Artsen - Taalkennis
dokter
taalgebruik
6/2/2012 | Verzending vraag |
14/3/2012 | Antwoord |
In de Kamercommissie van Volksgezondheid van 16 februari 2011 stelde de geachte minister dat haar administratie onderzocht hoe onder meer de taalkennis van artsen, onder meer in het kader van een Europese richtlijn, kan worden geïntegreerd in de proeven en controles die er bestaan omtrent de erkenning als arts of omtrent het uitoefenen van het beroep van arts:
1) Wat is de stand van zaken van dit onderzoek?
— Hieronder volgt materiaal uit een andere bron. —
Lemma wp_merge_occurrence_groups groups s acc ra rb w :
  (Z.of_N (sorter_next_run s) + Z.of_nat (length groups) < u64_max)%Z ->
  (sorter_spill_bytes s + weight (concat rb) <= u64_max)%Z ->
  runs_hold s (acc ++ concat groups) (ra ++ rb) w -> length acc = length ra ->
  Forall (fun g => 0 < length g) groups ->
  wp (io_fold merge_occurrence_group (acc, s) groups) w E (fun res w' => exists ra',
    runs_hold res.2 res.1 (ra ++ ra') w' /\ concat ra' = concat rb /\
    length ra' = length groups /\ same_sorter s res.2 /\
    (sorter_next_run res.2 <= sorter_next_run s + N.of_nat (length groups))%N /\
    (sorter_spill_bytes s <= sorter_spill_bytes res.2 <= sorter_spill_bytes s + weight (concat rb))%Z /\
    frame (below (sorter_root s)) w w').
Proof.
  revert s acc ra rb w. induction groups as [|g groups IH];
    intros s acc ra rb w Hnext Hspill Hruns Hacc Hg; simpl.
  - apply wp_ret. simpl in Hruns. rewrite app_nil_r in Hruns.
    assert (rb = []) as ->.
    { pose proof (Forall2_length _ _ _ (rh_files _ _ _ _ Hruns)) as Hl. rewrite length_app in Hl.
      destruct rb; [done|]. simpl in Hl. lia. }
    exists []. rewrite weight_app || idtac. unfold weight. simpl. split_and!; [done|done|done|done|lia|lia|lia|done].
  - inversion Hg as [|? ? Hg1 Hg2]; subst.
    pose proof (Forall2_length _ _ _ (rh_files _ _ _ _ Hruns)) as Hl. simpl in Hl.
    rewrite !length_app in Hl.
    assert (exists rg rr, rb = rg ++ rr /\ length g = length rg) as (rg & rr & -> & Hlg).
    { exists (take (length g) rb), (drop (length g) rb). rewrite take_drop, length_take. split; [done|lia]. }
    rewrite concat_app, weight_app in *. assert (0 <= weight (concat rr))%Z by (unfold weight; lia).
    simpl in Hnext. apply wp_bind. eapply wp_mono.
    { apply (wp_merge_occurrence_group s acc ra g rg (concat groups) rr); try done; [lia|lia|].
      intros ->. simpl in Hg1. lia. }
    intros [acc1 s1] w1 (Hruns1 & Hlen1 & Hs1 & Hn1 & Hsp1 & Hf1). simpl in *.
    eapply wp_mono; [apply (IH s1 acc1 (ra ++ [concat rg]) rr); try done; lia|].
    intros [acc2 s2] w2 (ra' & Hruns2 & Hc & Hl2 & Hs2 & Hn2 & Hsp2 & Hf2). simpl in *.
    exists (concat rg :: ra'). rewrite <- app_assoc in Hruns2. simpl in *.
    split_and!; [done|by rewrite Hc|lia|by etrans|lia|lia|lia|].
    etrans; [done|]. destruct Hs1 as [Hroot _]. by rewrite Hroot in Hf2.
Qed.

(** What merging levels ends with, having spilled at most [room] bytes. *)
Definition levels_done (s : OccurrenceSorter) (rs : list (list Occurrence)) w (room : Z)
    (s' : OccurrenceSorter) (w' : World) : Prop :=
  exists rs', runs_hold s' (sorter_runs s') rs' w' /\ concat rs' = concat rs /\ same_sorter s s' /\
    (rs <> [] -> rs' <> []) /\
    (sorter_spill_bytes s <= sorter_spill_bytes s' <= sorter_spill_bytes s + room)%Z /\
    frame (below (sorter_root s)) w w'.

Lemma merge_levels_end fuel s :
  length (sorter_runs s) <= merge_fan_in s -> merge_occurrence_levels fuel s = mret s.
Proof. intros Hle%Nat.leb_le. destruct fuel; simpl; by rewrite Hle. Qed.
(** The last term in a later document. *)
Lemma grouped_document seen dn t ps d n o :
  grouped seen dn t ps d n -> occ_term o = t -> (d < occ_document_id o)%Z ->
  grouped (seen ++ [o]) dn t (ps ++ [(d, n)]) (occ_document_id o) 1.
Proof.
  intros Hg Ht Hd. pose proof (ix_documents _ _ Hg t (ps ++ [(d, n)])) as [_ Hs].
  { apply elem_of_app. right. apply list_elem_of_here. }
  assert (forall d', d' ∈ fst <$> ps ++ [(d, n)] -> (d' < occ_document_id o)%Z) as Hlt.
  { rewrite fmap_app in *. apply strict_snoc in Hs as [_ Hs].
    intros d' [Hin| ->%list_elem_of_singleton]%elem_of_app; [|done].
    specialize (Hs d' Hin). apply lt_b_Z in Hs. simpl in Hs. lia. }
  assert (forall d' n', (d', n') ∈ ps ++ [(d, n)] -> n' = occ_count t d' seen /\ (0 < n')%Z) as Hc.
  { intros d' n'. apply (ix_counts _ _ Hg). apply elem_of_app. right. apply list_elem_of_here. }
  eapply indexes_last_term; [exact Hg|done| | | | |].
  - by destruct ps.
  - rewrite fmap_app. apply strict_snoc. split; [done|]. intros d' Hin. by apply lt_b_Z, Hlt.
  - intros d' n' [Hin|[= -> ->]%list_elem_of_singleton]%elem_of_app; rewrite occ_count_snoc.
    + rewrite bool_decide_eq_false_2, Z.add_0_r; [by apply Hc|].
      intros [= _ <-]. specialize (Hlt _ (fst_elem _ _ _ Hin)). lia.
    + rewrite bool_decide_eq_true_2 by (by unfold occ_key; rewrite Ht).
      rewrite occ_count_zero; [lia|]. intros Hin.
      destruct (ix_all _ _ Hg _ Hin) as (qs & m & [Hq|[= ->]%list_elem_of_singleton]%elem_of_app & Hm); simpl in *.
      * pose proof (ix_terms _ _ Hg) as Hterms. rewrite fmap_app in Hterms.
        apply strict_snoc in Hterms as [_ Hterms]. specialize (Hterms t (fst_elem _ _ _ Hq)).
        by rewrite lt_b_irrefl in Hterms.
      * specialize (Hlt _ (fst_elem _ _ _ Hm)). lia.
  - intros d' n' Hin. apply fst_elem in Hin. rewrite fmap_app. apply elem_of_app. by left.
  - rewrite fmap_app. apply elem_of_app. right. apply list_elem_of_here.
Qed.
(* ===== verification/SearchRank.v ===== *)
(** * Ranked search

    The specification: every document of the layer that holds a term of the query is scored
    by the sum over the terms, in their order, and the results are the first [limit] in
    the order of candidates.  [search] computes this from any index whose files can be read,
    by merging postings and keeping a bounded list. *)
From S2P Require Import Prelude Order Text Bytes Float64 Json Protocol Disk SearchModel SearchBuild SearchCodec SearchRead SearchIndex SearchWrite.

(** ** What the files of an index say *)
Record Index := {
  ix_docs : list (SearchDocument * Z);
  ix_lexicon : lexicon
}.

Fixpoint lexicon_reads (bytes : list Z) (es : list LexiconEntry) : Prop :=
  match es with
  | [] => read_lexicon_entry bytes MAX_TERM_BYTES = Ok None
  | e :: es => exists rest, read_lexicon_entry bytes MAX_TERM_BYTES = Ok (Some (e, rest)) /\
      lexicon_reads rest es
  end.

Fixpoint postings_reads (bytes : list Z) (ps : list (Z * Z)) : Prop :=
  match ps with
  | [] => True
  | (d, n) :: ps => exists r1 r2, read_u64 bytes = Ok (d, r1) /\ read_u32 r1 = Ok (n, r2) /\
      postings_reads r2 ps
  end.

(** An entry of the lexicon and what it points to. *)
Definition entry_reads (postings : list Z) (e : LexiconEntry) (x : string * list (Z * Z)) : Prop :=
  lex_term e = x.1 /\ lex_document_frequency e = Z.of_nat (length x.2) /\
  postings_reads (seek postings (lex_postings_offset e)) x.2.

Section reads.
Context `{SearchCodecs}.

(** A document with its length and where its record is. *)
Definition document_reads (offsets lengths documents : list Z) (i : nat) (x : SearchDocument * Z) : Prop :=
  read_document_stat_at lengths header_bytes (Z.of_nat i)
    = Ok {| stat_length := x.2; stat_index_order := doc_index_order x.1; stat_layer := doc_layer x.1 |} /\
  exists offset rest, read_u64 (seek offsets (header_bytes + Z.of_nat i * DOCUMENT_OFFSET_BYTES)) = Ok (offset, rest) /\
    read_document_at documents offset MAX_DOCUMENT_RECORD_BYTES = Ok x.1.

(** The sidecars of [db] can be read as [ix]. *)
Record index_reads (db : string) (ix : Index) (w : World) : Prop := {
  ir_lexicon : exists bytes rest postings es,
    disk w !! sidecar_path db LEXICON_SUFFIX = Some bytes /\ read_magic bytes LEXICON_MAGIC = Ok rest /\
    disk w !! sidecar_path db POSTINGS_SUFFIX = Some postings /\
    lexicon_reads rest es /\ Forall2 (entry_reads postings) es (ix_lexicon ix);
  ir_documents : exists offsets lengths documents r1 r2 r3,
    disk w !! sidecar_path db DOCUMENT_OFFSETS_SUFFIX = Some offsets /\
    disk w !! sidecar_path db DOCUMENT_LENGTHS_SUFFIX = Some lengths /\
    disk w !! sidecar_path db DOCUMENTS_SUFFIX = Some documents /\
    read_magic offsets DOCUMENT_OFFSETS_MAGIC = Ok r1 /\
    read_magic lengths DOCUMENT_LENGTHS_MAGIC = Ok r2 /\
    read_magic documents DOCUMENTS_MAGIC = Ok r3 /\
    forall i x, ix_docs ix !! i = Some x -> document_reads offsets lengths documents i x
}.
End reads.

(** Terms in order, each with documents of the index in order, which hold it. *)
Record index_wf (ix : Index) : Prop := {
  wf_terms : StrictlySorted (fst <$> ix_lexicon ix);
  wf_postings t ps : (t, ps) ∈ ix_lexicon ix -> StrictlySorted (fst <$> ps);
  wf_documents t ps d n : (t, ps) ∈ ix_lexicon ix -> (d, n) ∈ ps ->
    (0 <= d < Z.of_nat (length (ix_docs ix)))%Z /\ (0 < n)%Z;
  wf_size : (8 + Z.of_nat (length (ix_docs ix)) * DOCUMENT_STAT_BYTES <= u64_max)%Z
}.

(** ** The specification of a search *)
Section spec.
Context `{Libm}.

Definition frequency_in (ps : list (Z * Z)) (d : Z) : option Z :=
  snd <$> find (fun p => (p.1 =? d)%Z) ps.

(** The terms of a query that the index holds: their weights and postings. *)
Definition query_hits (ix : Index) (terms : gset string) : list (f64 * list (Z * Z)) :=
  (fun x => (inverse_document_frequency (Z.of_nat (length (ix_docs ix))) (Z.of_nat (length x.2)), x.2))
  <$> base.filter (fun x : string * list (Z * Z) => x.1 ∈ terms) (ix_lexicon ix).

Definition add_hit (length : Z) (average : f64) (d : Z) (s : f64) (h : f64 * list (Z * Z)) : f64 :=
  match frequency_in h.2 d with
  | Some tf => f64_add s (bm25_term_score tf length average h.1)
  | None => s
  end.
Definition document_score (hits : list (f64 * list (Z * Z))) (average : f64) (d length : Z) : f64 :=
  fold_left (add_hit length average d) hits f64_zero.

Definition is_hit (d : Z) (h : f64 * list (Z * Z)) : bool :=
  match frequency_in h.2 d with Some _ => true | None => false end.

(** Document [i] as a result of the query, if it is one. *)
Definition candidate_at (hits : list (f64 * list (Z * Z))) (average : f64) (layer : SearchLayer)
    (i : nat) (x : SearchDocument * Z) : list Candidate :=
  if existsb (is_hit (Z.of_nat i)) hits && bool_decide (doc_layer x.1 = layer) then
    [{| cand_document_id := Z.of_nat i; cand_index_order := doc_index_order x.1;
        cand_score := round6 (document_score hits average (Z.of_nat i) x.2) |}]
  else [].

Definition candidates (ix : Index) (total : Z) (terms : gset string) (layer : SearchLayer)
    : list Candidate :=
  let average := f64_div (f64_of_Z total) (f64_of_Z (Z.of_nat (length (ix_docs ix)))) in
  concat (imap (candidate_at (query_hits ix terms) average layer) (ix_docs ix)).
Zijn er al conclusies en zo ja dewelke?
2) Welke maatregelen heeft de minister reeds genomen of stelt de minister in het vooruitzicht om het probleem van het gebrek aan taalkennis, inzonderheid van de streektaal, bij een aantal artsen op te lossen?
Enerzijds neemt de Europese Commissie in haar voorstel tot herziening van de richtlijn 2005/36/EG van het Europees Parlement en de Raad van 7 september 2005 betreffende de erkenning van beroepskwalificaties een hoofdstuk over talenkennis op, en anderzijds voorziet de staatshervorming in een overheveling van bevoegdheden naar de Gemeenschappen wat betreft operationele processen voor het uitreiken van erkenningen en toelatingen om een beroep uit te oefenen, en dit na een samenwerkingsakkoord.
Het ziet er dus naar uit dat deze kwestie in het kader van dat samenwerkingsakkoord moet worden geregeld.
Maar ondertussen gelden de rechten van de patiënt en de medische deontologie: die houden een recht voor de patiënt in, maar ook een plicht voor de arts om de taal voldoende te beheersen teneinde de relatie tussen de patiënt en de beroepsbeoefenaar mogelijk te maken.